İnsan Kapadokya’da, sözcüklerin gördüğü manzarayı tanımlamakta yetersiz kaldığını duyumsar; evrende eksik bir dil olduğunu düşünür. Sanki Anadolu tuhaf bir düş görmüş, sonra öylece kalakalmıştır. 50’li yıllarda Kapadokya’ya gelen Nobel Ödülü sahibi şair Seferis, bölge için “anlaşılmaz oyuncaklarla dolu bir yayla” tanımını yapmıştı.
Gerçekten de, Hititler’in bin tanrısı, çocukken oynadıkları kırık oyuncaklarını buraya fırlatmış sanki! Anadolu’nun bereket tanrıçası Kibele de toplamamış onları, öylece bırakmış!
Kapadokya’nın adını, Kızılırmak’ın kollarından birinin, Antik Çağ’daki adı olan ‘Kappadoks’a borçlu olduğunu düşünenler var. Ama, genel kanı, “Kapadokya” sözcüğünün, bölgenin Pers kayıtlarında geçen “Katpatuka”dan türediği. Üstelik bu adın Persler için şiirsel bir karşılığı var: “Güzel Atların Yetiştirildiği Ülke”... Ayrıca Persepolis Sarayı’nın kabartma taş bloklarında Pers Kralı’na hediye getiren 23 ülkenin temsilcileri arasında Kapadokyalılar da güzel at getirirken resmedilmiş.
Bu yüzden bugün yapılan turistik at gezileri bölgenin ruhuyla örtüşüyor. Ancak, Ortahisar’da bir at çiftliği olan Nicolas Guillo olaya atlar açısından bakıyor ve “At için zor yollar var burada,” diyor. “İnişli çıkışlı, üstelik küçük taş parçacıklarına dönüşmüş tüf, atların kaymasına neden oluyor.”
Nicolas’la konuşurken, arkadaşı Dominique Nonnet, çökmeye başlayan akşamla birlikte atları salıyor. Yaz sıcağında bunalan atlar geceleri serinlikte koşmak istiyor. Sonsuza dek sürecekmiş duygusu uyandıran bir sessizlik var çiftliğin çevresinde. Aynı sessizlik Kapadokya’nın tüm vadilerinde hüküm sürüyor.

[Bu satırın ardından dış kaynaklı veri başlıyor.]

(* ===== verification/DrmAbi.v ===== *)
(** The kernel's userspace ABI as the code sees it: the constants and struct
    layouts of [drm_fourcc.h], [drm_mode.h] and [drm.h].  Those headers are not
    part of the repository, so they are one interface, [DrmAbi]; the fourcc
    codes are named by an enumeration so that a C++ [switch] over them is a
    [match]. *)
From S2P Require Import Prelude.

(** The pixel formats the sources name ([DRM_FORMAT_*]). *)
Inductive drm_format :=
  | C8 | RGB332 | BGR233
  | XRGB4444 | XBGR4444 | RGBX4444 | BGRX4444 | ARGB4444 | ABGR4444 | RGBA4444 | BGRA4444
  | XRGB1555 | XBGR1555 | RGBX5551 | BGRX5551 | ARGB1555 | ABGR1555 | RGBA5551 | BGRA5551
  | RGB565 | BGR565 | RGB888 | BGR888
  | XRGB8888 | XBGR8888 | RGBX8888 | BGRX8888 | ARGB8888 | ABGR8888 | RGBA8888 | BGRA8888
  | XRGB2101010 | XBGR2101010 | RGBX1010102 | BGRX1010102
  | ARGB2101010 | ABGR2101010 | RGBA1010102 | BGRA1010102
  | XRGB16161616F | XBGR16161616F | ARGB16161616F | ABGR16161616F
  | NV12 | NV21 | NV15 | NV16 | NV20 | NV61 | NV24 | NV42
  | P010 | P012 | P016 | P210
  | YUYV | YVYU | UYVY | VYUY | AYUV | Y210 | Y212 | Y216
  | YUV410 | YVU410 | YUV411 | YVU411 | YUV420 | YVU420 | YUV422 | YVU422 | YUV444 | YVU444.

#[global] Instance drm_format_eq_dec : EqDecision drm_format.
Proof. solve_decision. Defined.

Definition all_formats : list drm_format :=
  [C8; RGB332; BGR233;
   XRGB4444; XBGR4444; RGBX4444; BGRX4444; ARGB4444; ABGR4444; RGBA4444; BGRA4444;
   XRGB1555; XBGR1555; RGBX5551; BGRX5551; ARGB1555; ABGR1555; RGBA5551; BGRA5551;
   RGB565; BGR565; RGB888; BGR888;
   XRGB8888; XBGR8888; RGBX8888; BGRX8888; ARGB8888; ABGR8888; RGBA8888; BGRA8888;
   XRGB2101010; XBGR2101010; RGBX1010102; BGRX1010102;
   ARGB2101010; ABGR2101010; RGBA1010102; BGRA1010102;
   XRGB16161616F; XBGR16161616F; ARGB16161616F; ABGR16161616F;
   NV12; NV21; NV15; NV16; NV20; NV61; NV24; NV42;
   P010; P012; P016; P210;
   YUYV; YVYU; UYVY; VYUY; AYUV; Y210; Y212; Y216;
   YUV410; YVU410; YUV411; YVU411; YUV420; YVU420; YUV422; YVU422; YUV444; YVU444].

Lemma all_formats_complete f : f ∈ all_formats.
Proof. apply list_elem_of_In. destruct f; simpl; tauto. Qed.

Class DrmAbi := {
  (** [drm_fourcc.h] *)
  DRM_FORMAT : drm_format -> Z;
  DRM_FORMAT_inj : Inj (=) (=) DRM_FORMAT;
  DRM_FORMAT_MOD_LINEAR : Z;
  DRM_FORMAT_MOD_INVALID : Z;
  DRM_FORMAT_MOD_VENDOR_ARM : Z;
  DRM_FORMAT_MOD_VENDOR_AMD : Z;
  DRM_FORMAT_MOD_VENDOR_QCOM : Z;
  DRM_FORMAT_MOD_VENDOR_NVIDIA : Z;
  DRM_FORMAT_MOD_VENDOR_BROADCOM : Z;
  (** [drm_mode.h] *)
  DRM_MODE_ROTATE_0 : Z;
  DRM_MODE_PROP_IMMUTABLE : Z;
  DRM_MODE_PROP_RANGE : Z;
  DRM_MODE_PROP_ENUM : Z;
  DRM_MODE_PROP_BLOB : Z;
  DRM_MODE_PROP_BITMASK : Z;
  DRM_PLANE_TYPE_PRIMARY : Z;
  DRM_PLANE_TYPE_CURSOR : Z;
  DRM_MODE_PAGE_FLIP_EVENT : Z;
  DRM_MODE_ATOMIC_TEST_ONLY : Z;
  DRM_MODE_ATOMIC_ALLOW_MODESET : Z;
  DRM_MODE_PAGE_FLIP_ASYNC : Z;
  (** Layout of [struct drm_format_modifier_blob] and
      [struct drm_format_modifier] (sizes and field offsets in bytes). *)
  sizeof_modifier_blob : Z;
  off_count_formats : Z;
  off_formats_offset : Z;
  off_count_modifiers : Z;
  off_modifiers_offset : Z;
  sizeof_format_modifier : Z;
  off_mod_formats : Z;
  off_mod_offset : Z;
  off_mod_modifier : Z;
  blob_layout :
    Forall (fun o => 0 <= o /\ o + 4 <= sizeof_modifier_blob)
      [off_count_formats; off_formats_offset; off_count_modifiers; off_modifiers_offset] /\
    0 < sizeof_format_modifier <= 2 ^ 16 /\
    0 <= off_mod_formats <= sizeof_format_modifier - 8 /\
    0 <= off_mod_offset <= sizeof_format_modifier - 4 /\
    0 <= off_mod_modifier <= sizeof_format_modifier - 8
}.
#[export] Existing Instance DRM_FORMAT_inj.

(** A [switch] on a fourcc: which of the named formats it is. *)
Definition switch_format `{DrmAbi} (code : Z) : option drm_format :=
  snd <$> list_find (fun f => DRM_FORMAT f = code) all_formats.

Lemma switch_format_spec `{DrmAbi} f : switch_format (DRM_FORMAT f) = Some f.
Proof.
  unfold switch_format.
  destruct (list_find_elem_of (fun g => DRM_FORMAT g = DRM_FORMAT f) all_formats f)
    as [[i g] Hg]; [apply all_formats_complete | done |].
  rewrite Hg. apply list_find_Some in Hg as (_ & Hg & _).
  apply (inj DRM_FORMAT) in Hg. simpl. congruence.
Qed.

Lemma switch_format_Some `{DrmAbi} code f : switch_format code = Some f -> code = DRM_FORMAT f.
Proof.
  unfold switch_format. intros Hs.
  destruct (list_find _ _) as [[i g]|] eqn:Hf; [|done].
  apply list_find_Some in Hf as (_ & Hg & _). simpl in Hs. congruence.
Qed.

(** ** The Linux values, for concrete runs *)

Definition fourcc_code (s : string) : Z :=
  foldr (fun c acc => Z.of_nat (Ascii.nat_of_ascii c) + 256 * acc) 0 (String.list_ascii_of_string s).

Definition linux_fourcc (f : drm_format) : Z :=
  fourcc_code
  match f with
  | C8 => "C8  " | RGB332 => "RGB8" | BGR233 => "BGR8"
  | XRGB4444 => "XR12" | XBGR4444 => "XB12" | RGBX4444 => "RX12" | BGRX4444 => "BX12"
  | ARGB4444 => "AR12" | ABGR4444 => "AB12" | RGBA4444 => "RA12" | BGRA4444 => "BA12"
  | XRGB1555 => "XR15" | XBGR1555 => "XB15" | RGBX5551 => "RX15" | BGRX5551 => "BX15"
  | ARGB1555 => "AR15" | ABGR1555 => "AB15" | RGBA5551 => "RA15" | BGRA5551 => "BA15"
  | RGB565 => "RG16" | BGR565 => "BG16" | RGB888 => "RG24" | BGR888 => "BG24"
  | XRGB8888 => "XR24" | XBGR8888 => "XB24" | RGBX8888 => "RX24" | BGRX8888 => "BX24"
  | ARGB8888 => "AR24" | ABGR8888 => "AB24" | RGBA8888 => "RA24" | BGRA8888 => "BA24"
  | XRGB2101010 => "XR30" | XBGR2101010 => "XB30" | RGBX1010102 => "RX30" | BGRX1010102 => "BX30"
  | ARGB2101010 => "AR30" | ABGR2101010 => "AB30" | RGBA1010102 => "RA30" | BGRA1010102 => "BA30"
  | XRGB16161616F => "XR4H" | XBGR16161616F => "XB4H"
  | ARGB16161616F => "AR4H" | ABGR16161616F => "AB4H"
  | NV12 => "NV12" | NV21 => "NV21" | NV15 => "NV15" | NV16 => "NV16" | NV20 => "NV20"
  | NV61 => "NV61" | NV24 => "NV24" | NV42 => "NV42"
  | P010 => "P010" | P012 => "P012" | P016 => "P016" | P210 => "P210"
  | YUYV => "YUYV" | YVYU => "YVYU" | UYVY => "UYVY" | VYUY => "VYUY" | AYUV => "AYUV"
  | Y210 => "Y210" | Y212 => "Y212" | Y216 => "Y216"
  | YUV410 => "YUV9" | YVU410 => "YVU9" | YUV411 => "YU11" | YVU411 => "YV11"
  | YUV420 => "YU12" | YVU420 => "YV12" | YUV422 => "YU16" | YVU422 => "YV16"
  | YUV444 => "YU24" | YVU444 => "YV24"
  end.

(** The position of a code in the table, a left inverse of [linux_fourcc]. *)
Lemma linux_fourcc_inj : Inj (=) (=) linux_fourcc.
Proof.
  assert (Hnd : NoDup (linux_fourcc <$> all_formats)).
  { apply (bool_decide_unpack (NoDup (linux_fourcc <$> all_formats))). vm_compute. exact I. }
  intros f g Hfg.
  destruct (proj1 (list_elem_of_lookup _ _) (all_formats_complete f)) as [i Hi].
  destruct (proj1 (list_elem_of_lookup _ _) (all_formats_complete g)) as [j Hj].
  assert (i = j) as ->; [|congruence].
  eapply NoDup_lookup; [exact Hnd | |]; rewrite list_lookup_fmap.
  - by rewrite Hi.
  - rewrite Hj. simpl. by rewrite Hfg.
Qed.

Definition linux_abi : DrmAbi.
Proof.
  refine {| DRM_FORMAT := linux_fourcc; DRM_FORMAT_inj := linux_fourcc_inj;
    DRM_FORMAT_MOD_LINEAR := 0; DRM_FORMAT_MOD_INVALID := 0x00ffffffffffffff;
    DRM_FORMAT_MOD_VENDOR_ARM := 0x08; DRM_FORMAT_MOD_VENDOR_AMD := 0x02;
    DRM_FORMAT_MOD_VENDOR_QCOM := 0x05; DRM_FORMAT_MOD_VENDOR_NVIDIA := 0x03;
    DRM_FORMAT_MOD_VENDOR_BROADCOM := 0x07;
    DRM_MODE_ROTATE_0 := 1; DRM_MODE_PROP_IMMUTABLE := 4; DRM_MODE_PROP_RANGE := 2;
    DRM_MODE_PROP_ENUM := 8; DRM_MODE_PROP_BLOB := 16; DRM_MODE_PROP_BITMASK := 32;
    DRM_PLANE_TYPE_PRIMARY := 1; DRM_PLANE_TYPE_CURSOR := 2;
    DRM_MODE_PAGE_FLIP_EVENT := 1; DRM_MODE_ATOMIC_TEST_ONLY := 0x100;
    DRM_MODE_ATOMIC_ALLOW_MODESET := 0x400; DRM_MODE_PAGE_FLIP_ASYNC := 2;
    sizeof_modifier_blob := 24; off_count_formats := 8; off_formats_offset := 12;
    off_count_modifiers := 16; off_modifiers_offset := 20;
    sizeof_format_modifier := 24; off_mod_formats := 0; off_mod_offset := 8;
    off_mod_modifier := 16 |}.
  split_and!; try lia. repeat constructor; lia.
Defined.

Oysa milyonlarca yıl önce, ne büyük gürültülerle doğdu Kapadokya... Beş milyon yıl önce, Miyosen dönemin sonlarında bu coğrafyada göl ve volkan oluşum süreci başladı. Önce yerkabuğu kırılıp yarıldı, bu kırıklar yerkürenin derinliklerindeki sıcak magmanın yerüstüne ulaşması için birer kapı oldu, kapıları zorlayan magma onları volkan kolonilerine dönüştürdü ve büyük patlamalarla lav olup dışarı aktı. Volkanik patlamalar dört milyon yıl kadar kesintilerle sürdü. Erciyes, Melendiz ve Hasan Dağı’nın püskürttüğü malzemelerle bölge adeta volkanik bir tarlaya dönüştü. Yanardağlardan akan lavlar, fırlayan volkan bombaları, akan siyah renkli bazalt lavları ve kül, Kapadokya’nın “hamur”unu oluşturdu.
Yanardağların bağırıp çağırıp delilendiği, lavlarını püskürtüp ortalığı cehenneme çevirdiği zamanın ardında ise uzun bir sessizlik ve kül yağmuru vardı.